* **What you are asked to do**:
Find the line with "B) (Q : A -> Prop)" in the listing below. Write it out exactly, along with every later line up to the final one.

* **Dataset records**:
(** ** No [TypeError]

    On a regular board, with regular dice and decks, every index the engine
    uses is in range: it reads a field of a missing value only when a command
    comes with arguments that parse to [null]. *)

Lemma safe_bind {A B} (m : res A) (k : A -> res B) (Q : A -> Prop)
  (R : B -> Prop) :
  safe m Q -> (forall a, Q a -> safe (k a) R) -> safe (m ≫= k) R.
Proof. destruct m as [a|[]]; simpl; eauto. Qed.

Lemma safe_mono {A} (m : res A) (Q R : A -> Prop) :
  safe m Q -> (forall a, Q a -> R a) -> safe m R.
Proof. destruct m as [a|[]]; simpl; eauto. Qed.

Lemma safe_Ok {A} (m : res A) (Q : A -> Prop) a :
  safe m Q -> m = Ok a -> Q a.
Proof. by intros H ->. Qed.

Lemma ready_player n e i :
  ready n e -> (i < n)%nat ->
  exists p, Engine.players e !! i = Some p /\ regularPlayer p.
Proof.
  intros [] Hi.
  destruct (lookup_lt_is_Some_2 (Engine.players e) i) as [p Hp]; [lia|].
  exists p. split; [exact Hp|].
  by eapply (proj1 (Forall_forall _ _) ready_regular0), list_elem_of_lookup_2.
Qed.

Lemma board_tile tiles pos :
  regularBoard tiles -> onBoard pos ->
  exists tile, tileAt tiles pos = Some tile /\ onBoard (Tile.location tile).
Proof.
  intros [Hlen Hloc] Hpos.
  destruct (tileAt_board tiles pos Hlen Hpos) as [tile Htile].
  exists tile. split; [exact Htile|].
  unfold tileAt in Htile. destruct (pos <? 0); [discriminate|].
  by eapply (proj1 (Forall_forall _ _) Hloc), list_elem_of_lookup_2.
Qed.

* **Answer area**:
Lemma safe_bind {A B} (m : res A) (k : A -> res B) (Q : A -> Prop)
  (R : B -> Prop) :
  safe m Q -> (forall a, Q a -> safe (k a) R) -> safe (m ≫= k) R.
Proof. destruct m as [a|[]]; simpl; eauto. Qed.

Lemma safe_mono {A} (m : res A) (Q R : A -> Prop) :
  safe m Q -> (forall a, Q a -> R a) -> safe m R.
Proof. destruct m as [a|[]]; simpl; eauto. Qed.

Lemma safe_Ok {A} (m : res A) (Q : A -> Prop) a :
  safe m Q -> m = Ok a -> Q a.
Proof. by intros H ->. Qed.

Lemma ready_player n e i :
  ready n e -> (i < n)%nat ->
  exists p, Engine.players e !! i = Some p /\ regularPlayer p.
Proof.
  intros [] Hi.
  destruct (lookup_lt_is_Some_2 (Engine.players e) i) as [p Hp]; [lia|].
  exists p. split; [exact Hp|].
  by eapply (proj1 (Forall_forall _ _) ready_regular0), list_elem_of_lookup_2.
Qed.

Lemma board_tile tiles pos :
  regularBoard tiles -> onBoard pos ->
  exists tile, tileAt tiles pos = Some tile /\ onBoard (Tile.location tile).
Proof.
  intros [Hlen Hloc] Hpos.
  destruct (tileAt_board tiles pos Hlen Hpos) as [tile Htile].
  exists tile. split; [exact Htile|].
  unfold tileAt in Htile. destruct (pos <? 0); [discriminate|].
  by eapply (proj1 (Forall_forall _ _) Hloc), list_elem_of_lookup_2.
Qed.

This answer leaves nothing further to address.